■ Exercise ■
Would you please return the lines of the entries below starting at the line that has "(** * translate_V2.py: merged-cell" and ending at the line that has "From stdpp Require", both included, exactly as they are?

☆ ☆ ☆ ☆ ☆ ☆ ☆

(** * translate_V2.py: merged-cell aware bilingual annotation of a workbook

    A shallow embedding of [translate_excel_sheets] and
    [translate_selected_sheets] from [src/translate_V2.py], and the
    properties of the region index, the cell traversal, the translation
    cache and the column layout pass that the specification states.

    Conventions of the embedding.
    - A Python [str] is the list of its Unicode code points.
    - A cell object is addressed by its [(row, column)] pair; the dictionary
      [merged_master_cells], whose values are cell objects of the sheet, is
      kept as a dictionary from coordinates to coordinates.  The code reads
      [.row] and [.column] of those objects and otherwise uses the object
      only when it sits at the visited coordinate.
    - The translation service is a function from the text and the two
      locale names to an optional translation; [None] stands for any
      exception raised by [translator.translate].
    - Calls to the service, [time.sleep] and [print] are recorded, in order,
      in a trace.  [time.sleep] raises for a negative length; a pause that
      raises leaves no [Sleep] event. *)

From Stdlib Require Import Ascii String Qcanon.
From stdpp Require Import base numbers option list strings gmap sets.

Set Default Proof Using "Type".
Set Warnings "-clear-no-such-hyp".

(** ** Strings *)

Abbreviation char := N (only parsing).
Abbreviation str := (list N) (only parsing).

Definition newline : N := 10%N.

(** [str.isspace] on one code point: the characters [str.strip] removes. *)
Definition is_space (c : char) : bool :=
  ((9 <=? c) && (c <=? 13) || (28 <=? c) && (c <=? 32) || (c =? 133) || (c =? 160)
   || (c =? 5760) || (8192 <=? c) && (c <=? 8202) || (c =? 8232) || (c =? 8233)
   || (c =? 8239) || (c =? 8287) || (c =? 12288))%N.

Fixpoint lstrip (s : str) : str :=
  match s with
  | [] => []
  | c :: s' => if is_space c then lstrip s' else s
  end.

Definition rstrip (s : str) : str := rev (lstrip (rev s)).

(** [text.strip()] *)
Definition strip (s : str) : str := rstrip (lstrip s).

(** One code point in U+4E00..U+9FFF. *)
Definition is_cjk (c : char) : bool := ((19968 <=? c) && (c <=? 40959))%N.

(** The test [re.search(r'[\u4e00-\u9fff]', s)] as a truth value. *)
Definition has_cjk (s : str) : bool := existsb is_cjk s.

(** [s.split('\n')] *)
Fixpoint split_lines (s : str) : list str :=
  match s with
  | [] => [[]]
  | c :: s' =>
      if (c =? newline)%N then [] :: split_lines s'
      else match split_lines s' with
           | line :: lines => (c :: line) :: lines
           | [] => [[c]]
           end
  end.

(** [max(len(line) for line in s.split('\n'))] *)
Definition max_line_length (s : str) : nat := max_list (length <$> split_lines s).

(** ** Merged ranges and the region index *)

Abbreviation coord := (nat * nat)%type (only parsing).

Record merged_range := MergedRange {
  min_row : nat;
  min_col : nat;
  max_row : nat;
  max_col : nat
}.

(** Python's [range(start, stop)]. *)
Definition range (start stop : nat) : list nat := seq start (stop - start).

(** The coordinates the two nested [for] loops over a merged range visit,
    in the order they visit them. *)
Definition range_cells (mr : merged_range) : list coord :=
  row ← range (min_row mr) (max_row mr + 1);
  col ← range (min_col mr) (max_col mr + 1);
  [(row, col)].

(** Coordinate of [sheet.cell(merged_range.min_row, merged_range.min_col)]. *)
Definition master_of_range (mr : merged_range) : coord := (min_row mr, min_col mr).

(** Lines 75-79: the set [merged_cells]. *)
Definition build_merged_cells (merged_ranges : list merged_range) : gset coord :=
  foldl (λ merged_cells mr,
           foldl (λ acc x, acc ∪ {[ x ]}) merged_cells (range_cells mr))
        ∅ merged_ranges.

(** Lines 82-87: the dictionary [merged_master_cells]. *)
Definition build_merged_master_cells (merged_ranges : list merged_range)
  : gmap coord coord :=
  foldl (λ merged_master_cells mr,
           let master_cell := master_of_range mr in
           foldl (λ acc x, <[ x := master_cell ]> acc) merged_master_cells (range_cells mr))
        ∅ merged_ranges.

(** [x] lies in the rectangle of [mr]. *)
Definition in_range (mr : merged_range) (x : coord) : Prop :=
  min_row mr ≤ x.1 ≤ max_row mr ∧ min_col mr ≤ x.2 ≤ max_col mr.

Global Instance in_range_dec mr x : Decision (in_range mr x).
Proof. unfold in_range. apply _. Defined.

☆ ☆ ☆ ☆ ☆ ☆ ☆

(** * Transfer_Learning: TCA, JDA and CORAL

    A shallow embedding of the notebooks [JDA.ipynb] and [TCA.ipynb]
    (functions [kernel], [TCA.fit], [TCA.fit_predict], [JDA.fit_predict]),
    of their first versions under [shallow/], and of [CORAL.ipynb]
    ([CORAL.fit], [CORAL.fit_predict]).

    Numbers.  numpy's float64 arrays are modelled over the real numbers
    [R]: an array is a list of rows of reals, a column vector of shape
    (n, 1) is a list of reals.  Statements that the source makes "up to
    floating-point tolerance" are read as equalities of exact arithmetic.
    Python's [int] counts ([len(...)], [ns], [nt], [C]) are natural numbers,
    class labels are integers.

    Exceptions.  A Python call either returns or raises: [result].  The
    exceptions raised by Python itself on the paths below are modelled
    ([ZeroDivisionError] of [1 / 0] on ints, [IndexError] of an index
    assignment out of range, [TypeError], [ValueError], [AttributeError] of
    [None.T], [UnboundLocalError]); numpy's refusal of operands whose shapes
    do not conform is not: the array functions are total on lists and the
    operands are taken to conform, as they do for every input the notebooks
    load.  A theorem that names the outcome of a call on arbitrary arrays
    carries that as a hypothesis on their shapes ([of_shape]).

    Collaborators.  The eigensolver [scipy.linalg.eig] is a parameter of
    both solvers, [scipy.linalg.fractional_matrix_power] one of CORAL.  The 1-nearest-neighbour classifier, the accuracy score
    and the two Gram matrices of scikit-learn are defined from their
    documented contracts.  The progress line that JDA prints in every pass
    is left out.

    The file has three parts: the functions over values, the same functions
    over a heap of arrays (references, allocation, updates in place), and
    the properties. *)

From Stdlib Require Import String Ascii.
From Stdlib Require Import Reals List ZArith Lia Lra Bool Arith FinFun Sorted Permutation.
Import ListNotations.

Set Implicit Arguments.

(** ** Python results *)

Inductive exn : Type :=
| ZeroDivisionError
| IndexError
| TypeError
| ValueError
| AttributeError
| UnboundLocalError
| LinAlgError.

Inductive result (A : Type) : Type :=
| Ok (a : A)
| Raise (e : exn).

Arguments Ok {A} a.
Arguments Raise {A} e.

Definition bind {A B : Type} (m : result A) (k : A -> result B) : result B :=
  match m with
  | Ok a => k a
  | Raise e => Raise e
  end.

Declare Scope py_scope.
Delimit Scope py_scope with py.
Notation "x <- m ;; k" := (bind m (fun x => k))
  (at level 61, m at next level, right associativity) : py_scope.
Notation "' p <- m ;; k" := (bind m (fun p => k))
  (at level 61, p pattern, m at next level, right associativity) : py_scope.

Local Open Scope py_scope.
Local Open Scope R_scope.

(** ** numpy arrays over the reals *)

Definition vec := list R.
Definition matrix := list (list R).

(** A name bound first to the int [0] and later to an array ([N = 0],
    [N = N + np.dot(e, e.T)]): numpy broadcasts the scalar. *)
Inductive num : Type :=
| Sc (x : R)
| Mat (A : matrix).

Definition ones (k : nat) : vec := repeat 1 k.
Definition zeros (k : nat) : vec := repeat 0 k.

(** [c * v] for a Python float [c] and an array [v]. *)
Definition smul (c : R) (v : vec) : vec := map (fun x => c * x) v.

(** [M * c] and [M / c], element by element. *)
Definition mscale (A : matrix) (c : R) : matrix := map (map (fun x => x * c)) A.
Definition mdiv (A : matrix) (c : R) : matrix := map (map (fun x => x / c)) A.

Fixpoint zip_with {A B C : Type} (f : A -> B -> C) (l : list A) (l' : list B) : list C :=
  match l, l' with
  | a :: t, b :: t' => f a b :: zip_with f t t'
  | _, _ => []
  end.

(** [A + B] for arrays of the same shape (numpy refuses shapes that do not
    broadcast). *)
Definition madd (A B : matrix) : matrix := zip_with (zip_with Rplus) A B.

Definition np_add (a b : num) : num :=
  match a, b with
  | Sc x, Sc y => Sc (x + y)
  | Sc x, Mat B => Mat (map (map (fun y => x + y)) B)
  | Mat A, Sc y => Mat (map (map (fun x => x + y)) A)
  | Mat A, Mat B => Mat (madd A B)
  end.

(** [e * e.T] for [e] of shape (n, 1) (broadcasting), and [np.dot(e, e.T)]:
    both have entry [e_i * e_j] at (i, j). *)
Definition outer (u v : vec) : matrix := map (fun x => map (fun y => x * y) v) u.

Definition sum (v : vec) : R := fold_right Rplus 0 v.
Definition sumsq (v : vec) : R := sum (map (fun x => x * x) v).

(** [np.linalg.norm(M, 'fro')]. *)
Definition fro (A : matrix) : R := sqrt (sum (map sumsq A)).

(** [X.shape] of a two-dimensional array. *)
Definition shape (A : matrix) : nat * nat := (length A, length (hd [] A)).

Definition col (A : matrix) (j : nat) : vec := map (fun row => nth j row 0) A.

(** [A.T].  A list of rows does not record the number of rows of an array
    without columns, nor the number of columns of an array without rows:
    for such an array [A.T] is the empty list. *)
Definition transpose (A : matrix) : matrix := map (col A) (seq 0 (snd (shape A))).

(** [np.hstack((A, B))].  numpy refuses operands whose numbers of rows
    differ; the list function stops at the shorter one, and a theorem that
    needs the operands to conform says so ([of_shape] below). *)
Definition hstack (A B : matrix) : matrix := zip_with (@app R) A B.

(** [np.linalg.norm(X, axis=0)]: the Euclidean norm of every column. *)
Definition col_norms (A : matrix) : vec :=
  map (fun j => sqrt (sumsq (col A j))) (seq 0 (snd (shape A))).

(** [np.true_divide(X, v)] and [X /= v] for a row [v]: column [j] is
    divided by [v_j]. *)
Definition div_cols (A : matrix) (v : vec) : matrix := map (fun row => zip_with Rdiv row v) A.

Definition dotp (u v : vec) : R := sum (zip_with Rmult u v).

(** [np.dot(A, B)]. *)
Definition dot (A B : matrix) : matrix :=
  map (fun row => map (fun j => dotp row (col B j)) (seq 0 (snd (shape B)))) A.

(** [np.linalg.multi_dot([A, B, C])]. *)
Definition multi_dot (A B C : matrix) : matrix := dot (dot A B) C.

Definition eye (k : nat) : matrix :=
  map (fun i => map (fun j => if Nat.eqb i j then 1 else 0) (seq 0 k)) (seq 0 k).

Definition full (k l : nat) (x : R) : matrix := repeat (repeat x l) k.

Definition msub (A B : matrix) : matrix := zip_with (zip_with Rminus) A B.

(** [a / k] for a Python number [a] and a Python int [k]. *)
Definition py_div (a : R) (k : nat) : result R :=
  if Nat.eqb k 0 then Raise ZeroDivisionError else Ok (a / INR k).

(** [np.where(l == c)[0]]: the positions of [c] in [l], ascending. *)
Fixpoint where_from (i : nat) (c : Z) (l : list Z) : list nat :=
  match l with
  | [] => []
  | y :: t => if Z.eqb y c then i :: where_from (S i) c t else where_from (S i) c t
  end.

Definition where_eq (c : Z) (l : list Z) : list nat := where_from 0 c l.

☆ ☆ ☆ ☆ ☆ ☆ ☆

■ Reply to the task ■
(** * translate_V2.py: merged-cell aware bilingual annotation of a workbook

    A shallow embedding of [translate_excel_sheets] and
    [translate_selected_sheets] from [src/translate_V2.py], and the
    properties of the region index, the cell traversal, the translation
    cache and the column layout pass that the specification states.

    Conventions of the embedding.
    - A Python [str] is the list of its Unicode code points.
    - A cell object is addressed by its [(row, column)] pair; the dictionary
      [merged_master_cells], whose values are cell objects of the sheet, is
      kept as a dictionary from coordinates to coordinates.  The code reads
      [.row] and [.column] of those objects and otherwise uses the object
      only when it sits at the visited coordinate.
    - The translation service is a function from the text and the two
      locale names to an optional translation; [None] stands for any
      exception raised by [translator.translate].
    - Calls to the service, [time.sleep] and [print] are recorded, in order,
      in a trace.  [time.sleep] raises for a negative length; a pause that
      raises leaves no [Sleep] event. *)

From Stdlib Require Import Ascii String Qcanon.
From stdpp Require Import base numbers option list strings gmap sets.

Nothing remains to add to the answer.